The cause of the disease is unknown, although the most accepted hypothesis is that it is the result of a genetic predisposition and an unknown external or environmental factor (it could be a virus) that causes an alteration in the immune system, so that our Own defensive system attacks the myelin sheath, causing its inflammation and destruction.
The Spanish health authorities have given the green light to the marketing in Spain of Sativex, a drug derived from cannabis for the treatment of spasticity (muscle spasms, stiffness …) in patients with multiple sclerosis. It will be marketed when final approval is obtained from the Ministry of Health, which is expected before the end of the year.
What are the symptoms of multiple sclerosis?
Multiple sclerosis attacks can develop for days or weeks, leaving the patient incapacitated. This first episode is followed by other attacks in an unpredictable time span, which may be a short or prolonged period of time. The symptoms vary in each patient, considering that it can attack the whole nervous system.
A common symptom of the onset of the disease is inflammation of the optic nerve, which results in decreased vision accompanied by pain behind the eye. In general, after several weeks the vision recovers partially or totally. The alteration occurs mainly in the central vision.
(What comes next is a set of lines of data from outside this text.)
Lemma sql_last_error_null c : sql_last_error None (BoundErrorCause c) = AppendErrorCause [] c.
Proof.
  unfold sql_last_error, AppendErrorCause. simpl.
  destruct (is_empty (normalizeCause c)) eqn:Ec; [|by rewrite BoundErrorCause_normalize].
  by apply BoundErrorCause_nil, is_empty_true.
Qed.

Lemma sql_last_error_stuck_mirror e :
  recorded e → sql_last_error_stuck (Some e) StuckInProcessingCause = AppendErrorCause e StuckInProcessingCause.
Proof.
  intros He. rewrite <- (sql_last_error_mirror e StuckInProcessingCause He).
  by replace (BoundErrorCause StuckInProcessingCause) with StuckInProcessingCause by (vm_compute; reflexivity).
Qed.

Lemma sql_last_error_stuck_null :
  sql_last_error_stuck None StuckInProcessingCause = AppendErrorCause [] StuckInProcessingCause.
Proof. vm_compute. reflexivity. Qed.

(** *** The record as the list of distinct causes *)

Fixpoint join_lf (es : list text) : text :=
  match es with
  | [] => []
  | [e] => e
  | e :: es' => e ++ LF :: join_lf es'
  end.

Definition add_cause (es : list text) (c : text) : list text :=
  let n := normalizeCause c in
  if (is_empty n || bool_decide (n ∈ es))%bool then es else es ++ [n].

(** The distinct non-empty causes, in order of first occurrence. *)
Definition distinct_causes (causes : list text) : list text := fold_left add_cause causes [].

(** An entry the record can hold: normalised, not blank, not the marker's text. *)
Definition entry_ok (e : text) : Prop :=
  (LF ∉ e) ∧ TrimSpace e ≠ [] ∧ has_prefix (tail LastErrorTruncationMarker) e = false.

Lemma join_lf_cons e e' es : join_lf (e :: e' :: es) = e ++ LF :: join_lf (e' :: es).
Proof. done. Qed.

Lemma join_lf_snoc es n : es ≠ [] → join_lf (es ++ [n]) = join_lf es ++ LF :: n.
Proof.
  induction es as [|e [|e' es] IH]; [done|done|]. intros _.
  rewrite <- !app_comm_cons. rewrite !join_lf_cons, <- app_assoc. f_equal.
  rewrite app_comm_cons, IH by done. done.
Qed.

Lemma split_join es : es ≠ [] → Forall (λ e, LF ∉ e) es → split_on LF (join_lf es) = es.
Proof.
  induction es as [|e [|e' es] IH]; [done| |]; intros _ H; inversion_clear H.
  - by apply split_on_plain.
  - rewrite join_lf_cons, split_on_app by done. f_equal. by apply IH.
Qed.

Lemma has_prefix_sep sep m e r : sep ∉ m → has_prefix m (e ++ sep :: r) = true → has_prefix m e = true.
Proof.
  revert m. induction e as [|a e IH]; intros [|b m] Hm; simpl; try done.
  - rewrite andb_true_iff, bool_decide_eq_true. intros [-> _]. set_solver.
  - rewrite !andb_true_iff. intros [? ?]. split; [done|]. apply IH; [set_solver|done].
Qed.

Lemma join_no_marker es : Forall entry_ok es → contains LastErrorTruncationMarker (join_lf es) = false.
Proof.
  change LastErrorTruncationMarker with (LF :: tail LastErrorTruncationMarker).
  set (m := tail LastErrorTruncationMarker).
  assert (Hm : LF ∉ m) by (refine (proj1 (bool_decide_eq_false (LF ∈ m)) _); vm_compute; reflexivity).
  assert (Hone : ∀ e, LF ∉ e → contains (LF :: m) e = false).
  { intros e He. rewrite <- (app_nil_r e), contains_skip by done. done. }
  induction es as [|e [|e' es] IH]; intros H; inversion_clear H as [|? ? [He [Hb Hp]] Hes].
  - done.
  - by apply Hone.
  - rewrite join_lf_cons, contains_skip by done.
    assert (E : contains (LF :: m) (LF :: join_lf (e' :: es))
      = (has_prefix m (join_lf (e' :: es)) || contains (LF :: m) (join_lf (e' :: es)))%bool) by done.
    rewrite E, IH, orb_false_r by done. apply not_true_iff_false. intros Hx.
    inversion_clear Hes as [|? ? [_ [_ Hp']] _]. apply not_true_iff_false in Hp'. apply Hp'.
    destruct es as [|e'' es]; [done|]. rewrite join_lf_cons in Hx. by apply has_prefix_sep in Hx.
Qed.

Lemma join_not_blank es : es ≠ [] → Forall entry_ok es → TrimSpace (join_lf es) ≠ [].
Proof.
  destruct es as [|e [|e' es]]; [done| |]; intros _ H; inversion_clear H as [|? ? [_ [Hb _]] _]; [done|].
  rewrite join_lf_cons. by apply not_blank_app_l.
Qed.

(** One recording step on a value that is still a plain list of causes. *)
Lemma AppendErrorCause_join es c :
  Forall entry_ok es → entry_ok (normalizeCause c) ∨ normalizeCause c = [] →
  rune_count (join_lf (add_cause es c)) ≤ LastErrorCauseBudget →
  AppendErrorCause (join_lf es) c = join_lf (add_cause es c).
Proof.
  intros Hes Hc Hlen. unfold AppendErrorCause, add_cause in *.
  destruct (is_empty (normalizeCause c)) eqn:Ec; simpl in *; [done|].
  destruct (decide (es = [])) as [->|Hne].
  { rewrite bool_decide_false in * by set_solver. simpl in *.
    unfold BoundErrorCause. rewrite normalizeCause_idem. by rewrite bool_decide_true. }
  rewrite (proj2 (is_empty_false _)) by (by apply join_not_blank).
  unfold hasCause. rewrite split_join; [|done|].
  2:{ eapply Forall_impl; [done|]. by intros ? [? _]. }
  case_bool_decide; [done|]. rewrite join_no_marker by done.
  rewrite join_lf_snoc in * by done.
  rewrite bool_decide_true; [done|].
  rewrite rune_count_app in Hlen. unfold rune_count in *. simpl in Hlen. lia.
Qed.

Lemma add_cause_entries es c :
  Forall entry_ok es → entry_ok (normalizeCause c) ∨ normalizeCause c = [] →
  Forall entry_ok (add_cause es c).
Proof.
  intros Hes Hc. unfold add_cause. destruct (is_empty _) eqn:E; simpl; [done|].
  case_bool_decide; [done|]. apply Forall_app. split; [done|]. apply is_empty_false in E.
  constructor; [by destruct Hc|constructor].
Qed.

Lemma add_cause_length es c : rune_count (join_lf es) ≤ rune_count (join_lf (add_cause es c)).
Proof.
  unfold add_cause. destruct (_ || _)%bool; [lia|].
  destruct (decide (es = [])) as [->|Hne]; [apply rune_count_nonneg|].
  rewrite join_lf_snoc, rune_count_app by done.
  pose proof (rune_count_nonneg (LF :: normalizeCause c)). lia.
Qed.

Lemma record_causes_distinct causes :
  Forall (λ c, entry_ok (normalizeCause c) ∨ normalizeCause c = []) causes →
  rune_count (join_lf (distinct_causes causes)) ≤ LastErrorCauseBudget →
  record_causes causes = join_lf (distinct_causes causes) ∧ Forall entry_ok (distinct_causes causes).
Proof.
  unfold record_causes, distinct_causes.
  induction causes as [|c cs IH] using rev_ind; [done|].
  rewrite !fold_left_app. simpl. intros [Hcs Hc]%Forall_app Hlen.
  rewrite Forall_singleton in Hc. set (es := fold_left add_cause cs []) in *.
  pose proof (add_cause_length es c).
  destruct IH as [IH1 IH2]; [done|lia|]. rewrite IH1. split.
  - by apply AppendErrorCause_join.
  - by apply add_cause_entries.
Qed.

(** Every step keeps the budgeted prefix of what was there. *)
Lemma AppendErrorCause_keeps e c :
  TrimSpace e ≠ [] →
  TrimSpace (AppendErrorCause e c) ≠ [] ∧
  ∃ k, AppendErrorCause e c = firstn (Z.to_nat LastErrorCauseBudget) e ++ k.
Proof.
  intros Hb. assert (Hkeep : ∃ k, e = firstn (Z.to_nat LastErrorCauseBudget) e ++ k).
  { exists (skipn (Z.to_nat LastErrorCauseBudget) e). by rewrite firstn_skipn. }
  unfold AppendErrorCause. destruct (is_empty (normalizeCause c)); [done|].
  rewrite (proj2 (is_empty_false _) Hb).
  destruct (hasCause _ _); [done|]. destruct (contains _ _); [done|]. case_bool_decide; split.
  - by apply not_blank_app_l.
  - destruct Hkeep as [k Hk]. eexists. rewrite Hk at 1. by rewrite <- app_assoc.
  - apply not_blank_app_r, marker_not_blank.
  - eexists. by rewrite truncateToRuneBudget_take by (vm_compute; discriminate).
Qed.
Other common symptoms are:
- Loss of strength (may lead to paralysis) and generalized fatigue
- Alterations in sensitivity
- Urinary problems (impaired urinary sphincter function, which causes urinary incontinence).
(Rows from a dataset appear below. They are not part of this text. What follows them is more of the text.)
(* ===== verification/OutboxEvent.v ===== *)
(** Outbox events: lifecycle states ([outbox/status.go]), construction
    ([outbox/event.go]), the handler registry ([outbox/handler.go],
    [outbox/classifier.go]) and the tenant carried by a context
    ([outbox/tenant.go], [tenant-manager/core/validation.go]). *)

From stdpp Require Import base numbers list gmap strings.
From S2P Require Import Prelude GoText.

Local Open Scope Z_scope.
Local Open Scope go_scope.

(** A [uuid.UUID] is its 128-bit value; [uuid.Nil] is 0. *)
Abbreviation uuid := Z (only parsing).
Definition uuid_nil : uuid := 0.
Definition is_nil (id : uuid) : bool := bool_decide (id = uuid_nil).

(** The sentinel errors of [outbox/errors.go] and [outbox/tenant.go]. *)
Inductive outbox_error :=
| ErrOutboxEventRequired
| ErrOutboxRepositoryRequired
| ErrOutboxDispatcherRequired
| ErrOutboxDispatcherRunning
| ErrOutboxEventPayloadRequired
| ErrOutboxEventPayloadTooLarge
| ErrOutboxEventPayloadNotJSON
| ErrHandlerRegistryRequired
| ErrEventTypeRequired
| ErrEventHandlerRequired
| ErrHandlerAlreadyRegistered
| ErrHandlerNotRegistered
| ErrTenantIDRequired
| ErrOutboxStatusInvalid
| ErrOutboxTransitionInvalid
| ErrReplayConflict
| ErrStuckAttemptsExhausted
| ErrOutboxRetentionConfigInvalid
| ErrOutboxRetentionUnsupported
| ErrTenantIDWhitespace
| ErrInvalidTenantID
| ErrAssertion.   (* the error of a failed assertion of lib-observability *)

#[export] Instance outbox_error_eq_dec : EqDecision outbox_error.
Proof. solve_decision. Defined.

(** ** Lifecycle states *)

Definition OutboxStatusPending : text := txt "PENDING".
Definition OutboxStatusProcessing : text := txt "PROCESSING".
Definition OutboxStatusPublished : text := txt "PUBLISHED".
Definition OutboxStatusFailed : text := txt "FAILED".
Definition OutboxStatusInvalid : text := txt "INVALID".

Definition IsValid (status : text) : bool :=
  ((status =t OutboxStatusPending) || (status =t OutboxStatusProcessing)
   || (status =t OutboxStatusPublished) || (status =t OutboxStatusFailed)
   || (status =t OutboxStatusInvalid))%bool.

Definition ParseOutboxEventStatus (raw : text) : result outbox_error text :=
  if negb (IsValid raw) then Err ErrOutboxStatusInvalid else Ok raw.

Definition CanTransitionTo (status next : text) : bool :=
  if (status =t OutboxStatusPending) then (next =t OutboxStatusProcessing)
  else if (status =t OutboxStatusFailed) then (next =t OutboxStatusProcessing)
  else if (status =t OutboxStatusProcessing) then
    ((next =t OutboxStatusProcessing) || (next =t OutboxStatusPublished)
     || (next =t OutboxStatusFailed) || (next =t OutboxStatusInvalid))%bool
  else if ((status =t OutboxStatusPublished) || (status =t OutboxStatusInvalid))%bool then false
  else false.

Definition ValidateOutboxTransition (fromRaw toRaw : text) : result outbox_error unit :=
  from ← ParseOutboxEventStatus fromRaw;
  to ← ParseOutboxEventStatus toRaw;
  if negb (CanTransitionTo from to) then Err ErrOutboxTransitionInvalid else Ok tt.

(** *** The lifecycle as a state machine *)

Inductive phase := Pending | Processing | Published | Failed | Invalid.

#[export] Instance phase_eq_dec : EqDecision phase.
Proof. solve_decision. Defined.

Definition phase_text (p : phase) : text :=
  match p with
  | Pending => OutboxStatusPending
  | Processing => OutboxStatusProcessing
  | Published => OutboxStatusPublished
  | Failed => OutboxStatusFailed
  | Invalid => OutboxStatusInvalid
  end.

Inductive phase_step : phase → phase → Prop :=
| step_claim : phase_step Pending Processing
| step_retry : phase_step Failed Processing
| step_reclaim : phase_step Processing Processing
| step_publish : phase_step Processing Published
| step_fail : phase_step Processing Failed
| step_invalidate : phase_step Processing Invalid.

#[export] Hint Constructors phase_step : commons.

#[export] Instance phase_text_inj : Inj (=) (=) phase_text.
Proof. intros [] [] E; first [reflexivity | vm_compute in E; discriminate E]. Qed.

Lemma IsValid_phase s : IsValid s = true ↔ ∃ p, s = phase_text p.
Proof.
  unfold IsValid. rewrite !orb_true_iff, !eqt_true. split.
  - intros [[[[->| ->]| ->]| ->]| ->];
      [exists Pending|exists Processing|exists Published|exists Failed|exists Invalid]; done.
  - intros [[] ->]; simpl; tauto.
Qed.

Lemma CanTransitionTo_phase p q : CanTransitionTo (phase_text p) (phase_text q) = true ↔ phase_step p q.
Proof.
  split.
  - destruct p, q; vm_compute; intros; first [discriminate | constructor].
  - by destruct 1.
Qed.

(** The validated transitions are the steps of the state machine. *)
Lemma ValidateOutboxTransition_phase a b :
  ValidateOutboxTransition a b = Ok tt ↔
  ∃ p q, a = phase_text p ∧ b = phase_text q ∧ phase_step p q.
Proof.
  unfold ValidateOutboxTransition, ParseOutboxEventStatus, mbind, result_bind. split.
  - intros Hv. destruct (IsValid a) eqn:Ha; [|done]. destruct (IsValid b) eqn:Hb; [|done]. simpl in Hv.
    apply IsValid_phase in Ha as [p ->]. apply IsValid_phase in Hb as [q ->].
    exists p, q. split_and!; [done..|]. apply CanTransitionTo_phase.
    by destruct (CanTransitionTo _ _).
  - intros (p & q & -> & -> & Hs%CanTransitionTo_phase).
    rewrite (proj2 (IsValid_phase _)), (proj2 (IsValid_phase _)) by eauto. simpl. by rewrite Hs.
Qed.

(** ** Events *)

Record OutboxEvent := {
  ID : uuid;
  EventType : text;
  AggregateID : uuid;
  Payload : list Z;           (* bytes *)
  Status : text;
  Attempts : Z;
  PublishedAt : option gotime;
  LastError : text;
  CreatedAt : gotime;
  UpdatedAt : gotime;
}.

#[export] Instance OutboxEvent_eq_dec : EqDecision OutboxEvent.
Proof. solve_decision. Defined.

Definition DefaultMaxPayloadBytes : Z := Z.shiftl 1 20.

Definition payload_len (payload : list Z) : Z := Z.of_nat (length payload).

Section construction.
(** [json.Valid] of the standard library, on bytes. *)
Context (json_valid : list Z → bool).

Definition NewOutboxEventWithID (now : gotime) (eventID : uuid) (eventType : text)
    (aggregateID : uuid) (payload : list Z) : result outbox_error OutboxEvent :=
  if is_nil eventID then Err ErrAssertion else
  let eventType := TrimSpace eventType in
  if is_empty eventType then Err ErrAssertion else
  if is_nil aggregateID then Err ErrAssertion else
  if negb (bool_decide (payload_len payload > 0)) then Err ErrAssertion else
  if negb (bool_decide (payload_len payload ≤ DefaultMaxPayloadBytes)) then Err ErrOutboxEventPayloadTooLarge else
  if negb (json_valid payload) then Err ErrOutboxEventPayloadNotJSON else
  Ok {| ID := eventID; EventType := eventType; AggregateID := aggregateID; Payload := payload;
        Status := OutboxStatusPending; Attempts := 0; PublishedAt := None; LastError := [];
        CreatedAt := now; UpdatedAt := now |}.

(** [uuid.New()] supplies [fresh]. *)
Definition NewOutboxEvent (now : gotime) (fresh : uuid) (eventType : text)
    (aggregateID : uuid) (payload : list Z) : result outbox_error OutboxEvent :=
  NewOutboxEventWithID now fresh eventType aggregateID payload.
End construction.

(** ** Handler registry *)

Section registry.
(** [H] is the type of handlers; a nil handler is [None]. *)
Context {H : Type}.

Definition Register (handlers : gmap text H) (eventType : text) (handler : option H)
    : result outbox_error unit * gmap text H :=
  let normalizedType := TrimSpace eventType in
  if is_empty normalizedType then (Err ErrEventTypeRequired, handlers)
  else match handler with
  | None => (Err ErrEventHandlerRequired, handlers)
  | Some h =>
      match handlers !! normalizedType with
      | Some _ => (Err ErrHandlerAlreadyRegistered, handlers)
      | None => (Ok tt, <[normalizedType := h]> handlers)
      end
  end.

(** The handler [Handle] runs for an event, or why it runs none. *)
Definition Handle (handlers : gmap text H) (event : OutboxEvent) : result outbox_error H :=
  let eventType := TrimSpace (EventType event) in
  if is_empty eventType then Err ErrEventTypeRequired
  else match handlers !! eventType with
       | None => Err ErrHandlerNotRegistered
       | Some h => Ok h
       end.
End registry.

(** [RetryClassifierFunc.IsNonRetryable]: a nil classifier retries everything. *)
Definition IsNonRetryable {E : Type} (fn : option (E → bool)) (err : E) : bool :=
  match fn with None => false | Some f => f err end.

(** ** Tenant identity *)

Definition MaxTenantIDLength : Z := 256.

Definition isTenantIDAlnum (c : Z) : bool :=
  (bool_decide (48 ≤ c ≤ 57) || bool_decide (97 ≤ c ≤ 122) || bool_decide (65 ≤ c ≤ 90))%bool.

Definition IsValidTenantID (id : text) : bool :=
  match id with
  | [] => false
  | c :: rest =>
      if bool_decide (Z.of_nat (length id) > MaxTenantIDLength) then false
      else (isTenantIDAlnum c
            && forallb (λ c, isTenantIDAlnum c || bool_decide (c = 45) || bool_decide (c = 95)) rest)%bool
  end.

(** The two context values the tenant is read from: the tenant-manager one and
    the deprecated outbox one. *)
Record Ctx := { core_tenant : option text; outbox_tenant : option text }.

Definition Background : Ctx := {| core_tenant := None; outbox_tenant := None |}.

Definition GetTenantIDContext (ctx : Ctx) : text :=
  match core_tenant ctx with Some id => id | None => [] end.

Definition ContextWithTenantID (ctx : Ctx) (tenantID : text) : Ctx :=
  let trimmed := TrimSpace tenantID in
  if is_empty trimmed then ctx
  else {| core_tenant := Some trimmed; outbox_tenant := Some trimmed |}.

Definition ContextWithTenantIDStrict (ctx : Ctx) (tenantID : text) : Ctx * result outbox_error unit :=
  let trimmed := TrimSpace tenantID in
  if is_empty trimmed then (ctx, Ok tt)
  else if negb (IsValidTenantID trimmed) then (ctx, Err ErrInvalidTenantID)
  else
    let ctx := {| core_tenant := Some trimmed; outbox_tenant := Some trimmed |} in
    if negb (trimmed =t tenantID) then (ctx, Err ErrTenantIDWhitespace) else (ctx, Ok tt).

Definition TenantIDFromContext (ctx : Ctx) : option text :=
  let trimmed := TrimSpace (GetTenantIDContext ctx) in
  if negb (is_empty trimmed) then Some trimmed
  else match outbox_tenant ctx with
       | None => None
       | Some tenantID =>
           let trimmed := TrimSpace tenantID in
           if is_empty trimmed then None else Some trimmed
       end.

(** ** Lemmas *)

Lemma TenantIDFromContext_with ctx id :
  TrimSpace id ≠ [] → TenantIDFromContext (ContextWithTenantID ctx id) = Some (TrimSpace id).
Proof.
  intros Hid. unfold ContextWithTenantID. rewrite (proj2 (is_empty_false _) Hid).
  unfold TenantIDFromContext, GetTenantIDContext. simpl. rewrite TrimSpace_idem.
  by rewrite (proj2 (is_empty_false _) Hid).
Qed.

Lemma TenantIDFromContext_trimmed ctx id :
  TenantIDFromContext ctx = Some id → id ≠ [] ∧ TrimSpace id = id.
Proof.
  unfold TenantIDFromContext. destruct (is_empty (TrimSpace (GetTenantIDContext ctx))) eqn:E; simpl.
  - destruct (outbox_tenant ctx) as [t|]; [|done]. destruct (is_empty (TrimSpace t)) eqn:E'; [done|].
    intros; simplify_eq. by rewrite TrimSpace_idem, <- is_empty_false.
  - intros; simplify_eq. by rewrite TrimSpace_idem, <- is_empty_false.
Qed.

Lemma NewOutboxEventWithID_ok json_valid now id ty agg payload e :
  NewOutboxEventWithID json_valid now id ty agg payload = Ok e →
  ID e = id ∧ id ≠ uuid_nil ∧ EventType e = TrimSpace ty ∧ EventType e ≠ [] ∧
  0 < payload_len (Payload e) ≤ DefaultMaxPayloadBytes ∧ json_valid (Payload e) = true ∧
  Status e = OutboxStatusPending ∧ Attempts e = 0.
Proof.
  unfold NewOutboxEventWithID, is_nil. intros He.
  destruct (bool_decide (id = _)) eqn:Hid; [discriminate|].
  destruct (is_empty (TrimSpace ty)) eqn:Hty; [discriminate|].
  destruct (bool_decide (agg = _)) eqn:Hagg; [discriminate|].
  destruct (bool_decide (payload_len payload > 0)) eqn:Hp; [|discriminate].
  destruct (bool_decide (payload_len payload ≤ _)) eqn:Hm; [|discriminate].
  destruct (json_valid payload) eqn:Hj; [|discriminate].
  injection He as <-. bool_to_prop. apply is_empty_false in Hty.
  cbn [ID EventType Payload Status Attempts]. split_and!; auto; lia.
Qed.

(** A registered handler is the one that runs, for any spelling of the type
    that trims to the same text, and a second registration changes nothing. *)
Lemma Register_Handle {H} (hs hs' : gmap text H) ty h e :
  Register hs ty (Some h) = (Ok tt, hs') → TrimSpace (EventType e) = TrimSpace ty →
  Handle hs' e = Ok h ∧
  (∀ ty' h', TrimSpace ty' = TrimSpace ty → Register hs' ty' (Some h') = (Err ErrHandlerAlreadyRegistered, hs')) ∧
  (∀ e', TrimSpace (EventType e') ≠ TrimSpace ty → Handle hs' e' = Handle hs e').
Proof.
  unfold Register, Handle. intros Hr Ht. destruct (is_empty (TrimSpace ty)) eqn:He; [done|].
  destruct (hs !! TrimSpace ty) eqn:Hl; simplify_eq/=. rewrite Ht, He. split_and!.
  - by rewrite lookup_insert_eq.
  - intros ty' h' ->. by rewrite He, lookup_insert_eq.
  - intros e' Hne. by rewrite lookup_insert_ne.
Qed.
How does the doctor diagnose?
During the interview the patient may report several episodes with different symptoms, which have partially or totally improved. The clinical course is characterized by acute episodes, followed by relapses. The alterations in the physical examination allow the doctor to suspect a multiple sclerosis, the medical history and test results allow the physician to diagnose multiple sclerosis; here are the several necessary tests to confirm the diagnosis:
- Magnetic resonance imaging: findings and characteristic localization of the disease are seen in the MRI of the brain and spinal cord.
- Neurophysiological examinations: Neurophysiological examinations show a decrease in the conduction of the nerves.
- Cerebrospinal fluid (CSF) study: the presence of antibodies is detected in the study of cerebrospinal fluid (CSF).
Study of electrical events: Evoked potentials that study electrical events of the central nervous system (CNS) generated by peripheral sensorial stimulation, detect a CNS function alteration, not detected clinically.
- Treatment with steroids: can shorten the duration and in some cases the severity of each attack (called outbreak). They are used in tablets or in injections.
- Interferon therapy: promising to reduce the onset of new attacks and the extent of neurological involvement. In recent years, some groups of patients with multiple sclerosis have followed
- this treatment by intramuscular or subcutaneous injections. The main drawback of this treatment is its high cost and long life.
- Treatment with amitriptyline, fluoxetine or other antidepressants: this treatment will be done in case of depression.
How is multiple sclerosis treated?
Unfortunately, it is now an incurable disease. After each seizure, it is very important to perform a proper physiotherapeutic treatment quickly to recover the lost functions. The purpose of treatment is to:
- Reduce or modify symptoms and clinical signs.
- Shorten the duration or limit as much as possible the effects of a relapse.
- Prevent progression or decrease its clinical course.
- Provide help to the patient and the family.
Is it possible, at the beginning of the disease, to predict the progress of the disease?
It is not possible to predict the progress of multiple sclerosis. The progressive course of the disease is variable since there are different forms of disease. In fact, it is impossible to give a prognosis for a particular patient, at least until 5 to 10 years have elapsed since its evolution.